INSTRUCTIONS TO FOLLOW: In the data below, find every line with the string "shoff" and pull it out.

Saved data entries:
++++
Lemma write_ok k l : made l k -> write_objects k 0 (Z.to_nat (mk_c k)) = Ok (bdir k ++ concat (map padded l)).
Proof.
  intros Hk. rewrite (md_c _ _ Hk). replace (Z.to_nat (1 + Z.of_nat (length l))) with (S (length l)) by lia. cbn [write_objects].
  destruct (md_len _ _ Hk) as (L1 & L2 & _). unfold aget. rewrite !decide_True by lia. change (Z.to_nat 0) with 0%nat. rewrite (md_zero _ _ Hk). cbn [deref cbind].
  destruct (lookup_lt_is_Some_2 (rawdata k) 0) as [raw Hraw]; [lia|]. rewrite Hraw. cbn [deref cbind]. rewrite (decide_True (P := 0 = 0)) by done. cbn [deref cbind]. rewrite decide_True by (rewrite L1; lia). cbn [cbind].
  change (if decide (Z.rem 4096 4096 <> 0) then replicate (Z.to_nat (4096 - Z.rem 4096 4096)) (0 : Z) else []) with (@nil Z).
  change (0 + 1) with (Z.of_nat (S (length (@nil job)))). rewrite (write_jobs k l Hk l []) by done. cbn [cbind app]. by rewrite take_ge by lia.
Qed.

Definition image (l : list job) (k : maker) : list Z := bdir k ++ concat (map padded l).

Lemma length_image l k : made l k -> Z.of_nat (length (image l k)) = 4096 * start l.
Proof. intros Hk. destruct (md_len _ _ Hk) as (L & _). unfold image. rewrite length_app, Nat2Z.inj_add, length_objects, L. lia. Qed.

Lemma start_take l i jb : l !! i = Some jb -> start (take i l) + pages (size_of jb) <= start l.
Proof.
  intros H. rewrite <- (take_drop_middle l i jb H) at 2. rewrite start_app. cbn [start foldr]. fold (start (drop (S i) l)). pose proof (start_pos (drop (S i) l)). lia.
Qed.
++++
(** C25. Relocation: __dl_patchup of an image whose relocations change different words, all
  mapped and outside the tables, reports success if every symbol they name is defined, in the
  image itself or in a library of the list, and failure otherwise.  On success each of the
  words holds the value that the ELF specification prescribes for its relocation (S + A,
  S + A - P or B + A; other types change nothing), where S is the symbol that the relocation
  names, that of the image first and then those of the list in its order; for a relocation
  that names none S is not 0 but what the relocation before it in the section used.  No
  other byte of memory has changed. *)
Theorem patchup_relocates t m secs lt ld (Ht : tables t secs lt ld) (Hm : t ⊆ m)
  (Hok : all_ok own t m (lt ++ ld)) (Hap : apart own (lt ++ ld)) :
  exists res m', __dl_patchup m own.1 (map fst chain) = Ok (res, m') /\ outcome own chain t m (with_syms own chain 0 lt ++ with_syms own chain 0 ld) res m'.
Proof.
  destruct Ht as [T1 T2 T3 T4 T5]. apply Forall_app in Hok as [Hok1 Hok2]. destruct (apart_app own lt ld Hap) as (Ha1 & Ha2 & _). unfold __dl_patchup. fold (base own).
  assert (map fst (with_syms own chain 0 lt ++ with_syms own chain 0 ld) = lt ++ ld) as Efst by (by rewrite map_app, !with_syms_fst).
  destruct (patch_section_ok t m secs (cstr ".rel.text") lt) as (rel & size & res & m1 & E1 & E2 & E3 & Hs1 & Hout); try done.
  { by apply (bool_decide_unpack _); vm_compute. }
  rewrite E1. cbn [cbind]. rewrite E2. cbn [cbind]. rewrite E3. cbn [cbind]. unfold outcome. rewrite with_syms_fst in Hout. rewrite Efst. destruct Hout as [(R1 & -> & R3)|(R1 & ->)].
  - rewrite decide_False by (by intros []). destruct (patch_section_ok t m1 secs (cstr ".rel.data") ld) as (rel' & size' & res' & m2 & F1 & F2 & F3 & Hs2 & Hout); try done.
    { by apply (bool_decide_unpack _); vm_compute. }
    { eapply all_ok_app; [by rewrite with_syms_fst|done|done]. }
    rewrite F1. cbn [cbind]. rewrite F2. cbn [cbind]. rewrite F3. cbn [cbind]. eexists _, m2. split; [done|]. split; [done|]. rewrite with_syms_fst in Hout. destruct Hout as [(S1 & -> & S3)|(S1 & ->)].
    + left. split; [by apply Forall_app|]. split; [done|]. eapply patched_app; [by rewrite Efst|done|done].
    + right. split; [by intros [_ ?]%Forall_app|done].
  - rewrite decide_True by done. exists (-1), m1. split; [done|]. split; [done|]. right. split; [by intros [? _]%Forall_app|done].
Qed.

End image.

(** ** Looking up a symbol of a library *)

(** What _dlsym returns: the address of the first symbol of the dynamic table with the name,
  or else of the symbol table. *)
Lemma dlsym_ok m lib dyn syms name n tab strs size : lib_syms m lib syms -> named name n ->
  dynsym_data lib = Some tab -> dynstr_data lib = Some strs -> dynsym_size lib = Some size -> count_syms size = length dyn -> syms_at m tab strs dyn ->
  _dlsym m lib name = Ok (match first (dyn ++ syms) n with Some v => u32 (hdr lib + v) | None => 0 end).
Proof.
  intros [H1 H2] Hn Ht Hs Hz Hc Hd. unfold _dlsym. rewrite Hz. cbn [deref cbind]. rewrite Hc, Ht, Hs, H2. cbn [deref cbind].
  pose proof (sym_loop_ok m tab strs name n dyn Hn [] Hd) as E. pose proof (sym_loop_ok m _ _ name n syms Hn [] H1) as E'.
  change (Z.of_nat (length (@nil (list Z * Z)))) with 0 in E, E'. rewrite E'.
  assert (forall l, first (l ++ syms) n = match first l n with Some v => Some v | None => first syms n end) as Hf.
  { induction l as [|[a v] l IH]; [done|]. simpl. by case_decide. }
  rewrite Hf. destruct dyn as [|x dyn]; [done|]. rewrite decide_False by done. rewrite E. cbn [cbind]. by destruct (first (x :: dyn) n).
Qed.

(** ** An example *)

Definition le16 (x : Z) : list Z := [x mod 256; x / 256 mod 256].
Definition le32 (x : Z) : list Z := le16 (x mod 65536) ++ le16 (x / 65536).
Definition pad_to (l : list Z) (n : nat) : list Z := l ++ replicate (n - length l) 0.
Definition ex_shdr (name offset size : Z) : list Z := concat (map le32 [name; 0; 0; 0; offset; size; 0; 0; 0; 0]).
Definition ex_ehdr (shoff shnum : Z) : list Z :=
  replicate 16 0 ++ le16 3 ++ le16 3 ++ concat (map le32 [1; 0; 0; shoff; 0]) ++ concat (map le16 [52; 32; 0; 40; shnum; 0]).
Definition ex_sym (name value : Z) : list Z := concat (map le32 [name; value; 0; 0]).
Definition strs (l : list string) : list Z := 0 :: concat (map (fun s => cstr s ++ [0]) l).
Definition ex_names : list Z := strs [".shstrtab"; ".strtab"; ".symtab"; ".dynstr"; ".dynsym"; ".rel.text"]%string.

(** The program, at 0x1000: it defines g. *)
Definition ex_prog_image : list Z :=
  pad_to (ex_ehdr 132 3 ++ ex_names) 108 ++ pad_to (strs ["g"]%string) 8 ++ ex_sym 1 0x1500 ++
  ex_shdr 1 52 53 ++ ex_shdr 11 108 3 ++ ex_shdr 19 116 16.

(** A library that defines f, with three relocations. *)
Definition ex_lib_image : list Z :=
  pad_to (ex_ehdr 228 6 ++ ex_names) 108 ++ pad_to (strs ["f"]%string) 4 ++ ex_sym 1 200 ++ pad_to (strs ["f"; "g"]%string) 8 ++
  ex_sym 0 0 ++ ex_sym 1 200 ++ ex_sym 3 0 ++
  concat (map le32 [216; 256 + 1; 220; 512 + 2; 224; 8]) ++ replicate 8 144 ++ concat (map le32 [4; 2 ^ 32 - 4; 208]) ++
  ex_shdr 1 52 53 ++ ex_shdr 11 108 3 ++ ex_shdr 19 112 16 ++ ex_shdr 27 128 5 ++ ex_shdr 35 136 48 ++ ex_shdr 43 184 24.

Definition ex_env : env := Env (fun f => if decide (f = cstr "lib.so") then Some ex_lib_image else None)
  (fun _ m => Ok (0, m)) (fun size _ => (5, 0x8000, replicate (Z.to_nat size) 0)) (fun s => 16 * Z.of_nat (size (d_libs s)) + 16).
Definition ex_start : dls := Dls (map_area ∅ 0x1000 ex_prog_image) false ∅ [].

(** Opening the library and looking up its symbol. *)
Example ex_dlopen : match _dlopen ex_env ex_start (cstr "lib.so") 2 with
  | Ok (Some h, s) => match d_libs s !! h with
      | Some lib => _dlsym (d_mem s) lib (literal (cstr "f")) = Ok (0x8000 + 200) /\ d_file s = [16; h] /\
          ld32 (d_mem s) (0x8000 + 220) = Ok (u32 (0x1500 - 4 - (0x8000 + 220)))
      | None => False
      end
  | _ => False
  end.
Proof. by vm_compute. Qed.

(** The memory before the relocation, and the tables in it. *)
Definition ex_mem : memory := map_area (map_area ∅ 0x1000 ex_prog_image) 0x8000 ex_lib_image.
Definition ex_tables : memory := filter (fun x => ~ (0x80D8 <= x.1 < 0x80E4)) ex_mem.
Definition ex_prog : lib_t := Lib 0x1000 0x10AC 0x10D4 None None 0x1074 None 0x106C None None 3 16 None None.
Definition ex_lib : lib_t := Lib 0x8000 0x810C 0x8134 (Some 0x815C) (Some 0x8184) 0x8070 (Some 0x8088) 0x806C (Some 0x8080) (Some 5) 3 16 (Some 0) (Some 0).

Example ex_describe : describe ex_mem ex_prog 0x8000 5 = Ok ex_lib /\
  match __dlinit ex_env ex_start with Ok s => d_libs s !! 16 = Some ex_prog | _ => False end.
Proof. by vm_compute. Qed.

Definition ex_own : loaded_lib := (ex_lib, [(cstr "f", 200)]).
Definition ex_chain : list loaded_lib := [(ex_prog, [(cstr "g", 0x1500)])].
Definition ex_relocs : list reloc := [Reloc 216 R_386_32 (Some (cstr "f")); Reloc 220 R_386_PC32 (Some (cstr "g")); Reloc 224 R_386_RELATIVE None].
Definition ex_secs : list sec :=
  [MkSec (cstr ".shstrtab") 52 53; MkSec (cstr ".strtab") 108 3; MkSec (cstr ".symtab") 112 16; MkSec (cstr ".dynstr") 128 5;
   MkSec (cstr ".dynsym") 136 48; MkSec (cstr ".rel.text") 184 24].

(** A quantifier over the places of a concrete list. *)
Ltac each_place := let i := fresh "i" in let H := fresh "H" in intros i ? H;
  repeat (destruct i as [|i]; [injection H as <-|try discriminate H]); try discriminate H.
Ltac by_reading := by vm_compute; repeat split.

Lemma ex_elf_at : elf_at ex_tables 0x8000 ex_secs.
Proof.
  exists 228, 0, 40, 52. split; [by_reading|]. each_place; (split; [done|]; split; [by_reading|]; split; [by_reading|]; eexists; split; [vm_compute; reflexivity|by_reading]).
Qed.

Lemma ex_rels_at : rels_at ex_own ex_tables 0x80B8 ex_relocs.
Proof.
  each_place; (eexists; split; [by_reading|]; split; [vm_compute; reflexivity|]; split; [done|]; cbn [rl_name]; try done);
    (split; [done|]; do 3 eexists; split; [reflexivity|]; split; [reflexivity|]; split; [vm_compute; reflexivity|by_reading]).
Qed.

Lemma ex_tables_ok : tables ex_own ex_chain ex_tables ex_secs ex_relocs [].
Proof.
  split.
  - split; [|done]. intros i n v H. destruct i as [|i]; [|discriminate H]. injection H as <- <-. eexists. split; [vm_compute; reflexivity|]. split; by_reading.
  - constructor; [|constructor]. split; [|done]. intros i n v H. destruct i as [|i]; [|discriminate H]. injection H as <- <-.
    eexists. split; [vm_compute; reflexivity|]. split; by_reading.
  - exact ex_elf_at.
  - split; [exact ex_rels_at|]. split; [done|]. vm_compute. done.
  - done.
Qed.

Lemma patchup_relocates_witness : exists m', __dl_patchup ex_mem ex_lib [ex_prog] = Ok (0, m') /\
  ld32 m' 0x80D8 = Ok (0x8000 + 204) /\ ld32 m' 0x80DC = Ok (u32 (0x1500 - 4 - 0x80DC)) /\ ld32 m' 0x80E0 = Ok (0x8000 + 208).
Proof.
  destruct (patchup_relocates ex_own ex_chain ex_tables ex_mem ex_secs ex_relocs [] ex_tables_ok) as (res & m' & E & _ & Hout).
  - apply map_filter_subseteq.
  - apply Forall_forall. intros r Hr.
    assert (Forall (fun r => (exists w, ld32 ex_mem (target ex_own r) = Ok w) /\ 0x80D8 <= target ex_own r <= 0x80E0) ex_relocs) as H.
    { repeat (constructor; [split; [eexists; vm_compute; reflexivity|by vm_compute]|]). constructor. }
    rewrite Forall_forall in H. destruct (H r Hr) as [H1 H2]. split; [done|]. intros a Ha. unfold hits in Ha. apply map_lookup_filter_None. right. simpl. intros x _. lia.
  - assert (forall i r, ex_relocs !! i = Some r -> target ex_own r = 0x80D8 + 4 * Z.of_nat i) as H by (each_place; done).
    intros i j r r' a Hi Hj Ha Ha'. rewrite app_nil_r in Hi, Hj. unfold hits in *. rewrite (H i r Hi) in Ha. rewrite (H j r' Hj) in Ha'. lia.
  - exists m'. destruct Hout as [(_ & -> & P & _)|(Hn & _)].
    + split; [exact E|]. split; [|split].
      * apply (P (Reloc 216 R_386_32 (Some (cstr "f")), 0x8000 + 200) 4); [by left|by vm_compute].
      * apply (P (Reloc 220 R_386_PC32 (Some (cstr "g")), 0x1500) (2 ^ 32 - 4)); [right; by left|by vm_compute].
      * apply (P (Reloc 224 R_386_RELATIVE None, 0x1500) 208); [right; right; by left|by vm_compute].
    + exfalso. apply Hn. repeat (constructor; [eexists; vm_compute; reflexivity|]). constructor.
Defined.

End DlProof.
++++
COMPLETED TASK:
Definition ex_ehdr (shoff shnum : Z) : list Z :=
  replicate 16 0 ++ le16 3 ++ le16 3 ++ concat (map le32 [1; 0; 0; shoff; 0]) ++ concat (map le16 [52; 32; 0; 40; shnum; 0]).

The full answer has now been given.